Ethereum Institutional formally launched on July 1. The group folds about a year of the Foundation’s go-to-market work into a nonprofit that pitches tokenization and stablecoins to banks, custodians, asset managers and public companies. The organization reports it maintains relationships with more than 500 institutions and that an Institutional Ethereum Forum drew over 150 senior executives representing roughly $250 trillion in combined assets under management.

Ethlabs surfaced days before that launch. The group was formed by five former senior researchers from the Foundation and focuses on infrastructure readiness, faster settlement and arguments for ETH as a monetary instrument. Ethlabs’ public roadmap includes PeerDAS, already live, which increases data availability capacity for layer-2 networks, and Glamsterdam, a base-layer scaling project planned for the second half of 2026 aimed at parallel transaction processing and larger block payloads.

The Ethereum Foundation redefined its role in March 2026 to emphasize self-sovereignty, censorship resistance, open-source code, privacy and security, and to avoid acting as an advocacy or sales arm. That change, alongside departures inside the Foundation, opened space for outside groups to take on the commercial functions. Co-executive director Hsiao-Wei Wang resigned on June 18. Earlier exits include Tomasz Stańczak, and at least eight senior staff left over five months.

Funding and governance for Ethlabs and Ethereum Institutional include major ETH-holding firms. Bitmine holds 5.70 million ETH and reports total assets including cash and marketable securities of about $9.8 billion. Sharplink holds 886,725 ETH and added 10,000 ETH on June 28 at an average price of $1,611. Combined, the two firms control roughly 6.59 million ETH, about 5.46% of the 120.7 million ETH supply cited by Bitmine. At prevailing prices those holdings are valued near $10.6 billion against Bitmine’s market capitalization of $6.55 billion and Sharplink’s market capitalization of over $1 billion.

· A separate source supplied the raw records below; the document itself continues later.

(** [fmt.Sscanf(s, "%d", &v)] for an [int64]: leading blanks, a sign, digits, and
    whatever follows is left unread. *)
Definition Sscanf_d (s : string) : option Z :=
  let s := skip_spaces s in
  let '(neg, s) := match s with
                   | String c t => if Ascii.eqb c "-" then (true, t)
                                   else if Ascii.eqb c "+" then (false, t) else (false, s)
                   | EmptyString => (false, s)
                   end in
  match scan_digits None s with
  | None => None
  | Some v => let v := if neg then - v else v in
              if (- 2 ^ 63 <=? v) && (v <? 2 ^ 63) then Some v else None
  end.

(** ** Events and watches *)

Inductive WatchType := Added | Modified | Deleted | Bookmark.

#[export] Instance WatchType_eq_dec : EqDecision WatchType.
Proof. solve_decision. Defined.

Record Event (Object : Type) := mkEvent { ev_Type : WatchType; ev_Object : Object }.
Arguments mkEvent {Object} _ _.
Arguments ev_Type {Object} _.
Arguments ev_Object {Object} _.

(** What the caller of [Watch] asked for. [wc_predicate] is [None] for an empty
    predicate; a predicate answers [None] when it fails. *)
Record WatchConfig (Object : Type) := mkConfig {
  wc_key : string;
  wc_predicate : option (Object -> option bool);
  wc_newFunc : option Object;
  wc_excludedKeyPrefixes : list string;
  wc_sendInitialEvents : bool
}.
Arguments mkConfig {Object} _ _ _ _ _.
Arguments wc_key {Object} _.
Arguments wc_predicate {Object} _.
Arguments wc_newFunc {Object} _.
Arguments wc_excludedKeyPrefixes {Object} _.
Arguments wc_sendInitialEvents {Object} _.

(** [postgresWatch]: the fields that change. [w_progress] and [w_kick] are the
    channels of capacity one. *)
Record watch := mkWatch {
  lastXid : Z;
  lastID : Z;
  lastRV : Z;
  horizonAtLastAdvance : Z;
  horizonLastAdvance : Z;
  w_progress : option Z;
  w_kick : bool;
  w_done : bool
}.

Definition new_watch : watch := mkWatch 0 0 0 0 0 None false false.

Definition cursor (w : watch) : Cursor := (lastXid w, lastID w).

Definition set_cursor (w : watch) (xid id : Z) : watch :=
  mkWatch xid id (lastRV w) (horizonAtLastAdvance w) (horizonLastAdvance w) (w_progress w) (w_kick w) (w_done w).
Definition set_rv (w : watch) (rv : Z) : watch :=
  mkWatch (lastXid w) (lastID w) rv (horizonAtLastAdvance w) (horizonLastAdvance w) (w_progress w) (w_kick w) (w_done w).
Definition set_horizon (w : watch) (h now : Z) : watch :=
  mkWatch (lastXid w) (lastID w) (lastRV w) h now (w_progress w) (w_kick w) (w_done w).
Definition set_signals (w : watch) (p : option Z) (k : bool) : watch :=
  mkWatch (lastXid w) (lastID w) (lastRV w) (horizonAtLastAdvance w) (horizonLastAdvance w) p k (w_done w).
Definition set_done (w : watch) : watch :=
  mkWatch (lastXid w) (lastID w) (lastRV w) (horizonAtLastAdvance w) (horizonLastAdvance w) (w_progress w) (w_kick w) true.

(** [if rv > w.lastRV { w.lastRV = rv }] *)
Definition raise_rv (w : watch) (rv : Z) : watch := if lastRV w <? rv then set_rv w rv else w.

Definition advanceCursor (w : watch) (xid id rv : Z) : watch := raise_rv (set_cursor w xid id) rv.

(** The watch after the check, and whether it warned. *)
Definition maybeWarnHorizonStall (w : watch) (horizon now : Z) : watch * bool :=
  if horizonAtLastAdvance w <? horizon then (set_horizon w horizon now, false)
  else if horizonStallWarnInterval <=? now - horizonLastAdvance w
  then (set_horizon w (horizonAtLastAdvance w) now, true)
  else (w, false).

(** ** Statements *)

(** What one poll meets: the horizon it read, the log its query saw (each [None]
    when the statement fails), the rows delivered before the result set breaks,
    the room in the result channel, the clock. *)
Record PollEnv := mkEnv {
  pe_horizon : option Z;
  pe_log : option (list LogRow);
  pe_fault : option nat;
  pe_room : option nat;
  pe_now : Z;
  pe_after : option bool   (* after a full batch: [Some true] cancelled, [Some false] stopped *)
}.

(** One snapshot of a [REPEATABLE READ] transaction. *)
Record Snapshot := mkSnapshot {
  sn_xmin : Z;
  sn_log : list LogRow;
  sn_objects : gmap string StoredRow
}.

(** The first row of [ORDER BY ... LIMIT 1]: [better a b] when [a] sorts first. *)
Fixpoint pick (better : LogRow -> LogRow -> bool) (l : list LogRow) : option LogRow :=
  match l with
  | [] => None
  | r :: l' => match pick better l' with
               | None => Some r
               | Some q => if better q r then Some q else Some r
               end
  end.

Definition max_rv (rvs : list Z) : Z := foldr Z.max 0 rvs.

Definition committedMaxResourceVersion (s : Snapshot) : Z :=
  Z.max (Z.max (max_rv (map (fun kr => so_rv kr.2) (map_to_list (sn_objects s))))
               (max_rv (map lg_rv (List.filter (fun r => lg_xid r <? sn_xmin s) (sn_log s))))) 0.

(** ** One watch *)

Section Watching.
Context {Object : Type}.
Variable Decode : string -> option Object.               (* runtime.Codec *)
Variable UpdateObject : Object -> Z -> option Object.     (* APIObjectVersioner *)
Variable Annotate : Object -> option Object.              (* the initial-events-end annotation *)

Abbreviation event := (Event Object).
Abbreviation config := (WatchConfig Object).

Definition toWatchEvent (eventType : string) (data : option string) (rv : Z) : option event :=
  let watchType := if String.eqb eventType "ADDED" then Some Added
                   else if String.eqb eventType "MODIFIED" then Some Modified
                   else if String.eqb eventType "DELETED" then Some Deleted else None in
  match watchType with
  | None => None
  | Some t => match data with
              | None => None
              | Some d => match Decode d with
                          | None => None
                          | Some obj => match UpdateObject obj rv with
                                        | None => None
                                        | Some obj => Some (mkEvent t obj)
                                        end
                          end
              end
  end.

(** [!w.predicate.Empty()] and [w.predicate.Matches]: an object is dropped when
    the predicate fails or answers no. *)
Definition passes (c : config) (obj : Object) : bool :=
  match wc_predicate c with
  | None => true
  | Some p => match p obj with Some b => b | None => false end
  end.

(** The keys of the watch: [key = $4 OR key LIKE $5], less the excluded ones. *)
Definition covers_key (c : config) (key : string) : bool :=
  (String.eqb key (wc_key c) || like (dir_of (wc_key c) +:+ "%") key)
  && forallb (fun excl => negb (like (excl +:+ "%") key)) (wc_excludedKeyPrefixes c).

(** The event of a row, if it has one. *)
Definition row_event (c : config) (r : LogRow) : option event :=
  match toWatchEvent (lg_event r) (lg_data r) (lg_rv r) with
  | None => None
  | Some e => if passes c (ev_Object e) then Some e else None
  end.

(** The page [pollChanges] selects. *)
Definition page (c : config) (from : Cursor) (horizon : Z) (log : list LogRow) : list LogRow :=
  take pollBatchSize
    (order_log (List.filter (fun r => (lg_xid r <? horizon)
                                 && bool_decide (cur_lt from (pos r))
                                 && covers_key c (lg_key r)) log)).

(** The loop over the rows: the events sent, the watch, the rows handled, and
    whether the call fails. *)
Fixpoint scanRows (c : config) (w : watch) (rows : list LogRow) (fault room : option nat)
  : list event * watch * nat * bool :=
  match fault with
  | Some O => ([], w, O, true)
  | _ =>
    match rows with
    | [] => ([], w, O, false)
    | r :: rest =>
      let w' := advanceCursor w (lg_xid r) (lg_id r) (lg_rv r) in
      match row_event c r with
      | None =>
        let '(evs, w2, n, err) := scanRows c w' rest (option_map pred fault) room in (evs, w2, S n, err)
      | Some e =>
        match room with
        | Some O => ([], w, O, false)
        | _ =>
          let '(evs, w2, n, err) := scanRows c w' rest (option_map pred fault) (option_map pred room) in
          (e :: evs, w2, S n, err)
        end
      end
    end
  end.

Definition pollChanges (c : config) (w : watch) (env : PollEnv) : list event * watch * nat * bool :=
  match pe_horizon env with
  | None => ([], w, O, true)
  | Some horizon =>
    let w := fst (maybeWarnHorizonStall w horizon (pe_now env)) in
    match pe_log env with
    | None => ([], w, O, true)
    | Some log => scanRows c w (page c (cursor w) horizon log) (pe_fault env) (pe_room env)
    end
  end.

Inductive DrainResult := DrainDone | DrainFailed | DrainGoesOn.

(** [drainChangelog], with what each poll meets.  [DrainGoesOn] says that the
    loop has polled once for every environment given and would poll again. *)
Fixpoint drainChangelog (c : config) (w : watch) (envs : list PollEnv) : list event * watch * DrainResult :=
  match envs with
  | [] => ([], w, DrainGoesOn)
  | env :: rest =>
    let '(evs, w, n, err) := pollChanges c w env in
    if err then (evs, w, DrainFailed)
    else if (n <? pollBatchSize)%nat then (evs, w, DrainDone)
    else match pe_after env with
         | Some true => (evs, w, DrainFailed)
         | Some false => (evs, w, DrainDone)
         | None => let '(evs', w, r) := drainChangelog c w rest in (evs ++ evs', w, r)
         end
  end.

(** *** Where a watch starts *)

(** [ORDER BY id DESC] and [ORDER BY resource_version DESC, id DESC]. *)
Definition by_id (a b : LogRow) : bool := lg_id b <? lg_id a.
Definition by_rv (a b : LogRow) : bool :=
  (lg_rv b <? lg_rv a) || ((lg_rv a =? lg_rv b) && (lg_id b <? lg_id a)).
(** [ORDER BY commit_xid DESC, id DESC] *)
Definition by_pos (a b : LogRow) : bool := bool_decide (cur_lt (pos b) (pos a)).

(** The two queries of [seedCursorFromRV] may see different logs. *)
Definition seedCursorFromRV (w : watch) (startRV : Z) (log1 log2 : option (list LogRow)) : option watch :=
  let found :=
    match log1 with
    | None => None
    | Some l =>
      match pick by_id (List.filter (fun r => lg_rv r =? startRV) l) with
      | Some r => Some (Some r)
      | None =>
        match log2 with
        | None => None
        | Some l2 => Some (pick by_rv (List.filter (fun r => lg_rv r <=? startRV) l2))
        end
      end
    end in
  match found with
  | None => None
  | Some (Some r) => Some (set_rv (set_cursor w (lg_xid r) (lg_id r)) startRV)
  | Some None => Some (set_rv w startRV)
  end.

(** [Watch]: the watch registered and polled, or an internal error. *)
Definition Watch (c : config) (ResourceVersion : string) (log1 log2 : option (list LogRow)) : option watch :=
  if String.eqb ResourceVersion "" then Some new_watch
  else match Sscanf_d ResourceVersion with
       | None => None
       | Some startRV =>
         if 0 <? startRV then seedCursorFromRV new_watch startRV log1 log2 else Some new_watch
       end.

(** *** The initial list *)

Definition rv_le (a b : string * StoredRow) : Prop := so_rv a.2 <= so_rv b.2.

#[export] Instance rv_le_dec : RelDecision rv_le.
Proof. intros a b. unfold rv_le. apply _. Defined.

Ethlabs focuses on technical standards and layer-2 execution, which its backers say are central to the institutional case for Ethereum. A June 2026 academic paper measured current effects: transaction throughput on mainnet and layer-2s has doubled, mainnet median fees fell from above $2 to below $0.02, and layer-2 median fees dropped more than 95% to about $0.0015. The paper projects mainnet throughput will remain below 100 transactions per second until 2034 and forecasts that layer-2 networks will overtake Solana’s throughput in March 2029, with lower median fees arriving by October 2026.

On-chain market context includes about $157 billion in stablecoin value on Ethereum, roughly $37.2 billion in DeFi deposits, and nearly $15.8 billion in tokenized real-world assets tracked on the chain. Analysts offer differing projections for tokenization: one forecast projects growth from about $17 billion today to $5.5 trillion by 2030 within a range of $2.7 trillion to $8.2 trillion, while another projects roughly $2 trillion by 2030.

Forecasters’ ETH price targets vary. One bank lowered its 12-month target to $2,240 and outlined a bear scenario at $1,094 against recent prices near $1,611. Another institution maintained a $4,000 target for the end of 2026. Treasury firms that fund the external groups hold ETH directly, so changes in ETH price affect their balance sheets and, by extension, their capacity to finance the nonprofits.

Ethereum’s new structure places protocol legitimacy and neutral standards with the Foundation, technical and monetary research with Ethlabs, and corporate distribution with Ethereum Institutional. Funding for the external organizations comes in part from large ETH treasuries. The organizations and their backers have described their roles and the projects they plan to pursue. Observers note the financial exposure of the treasury firms to ETH price moves and the implications for sustained funding availability.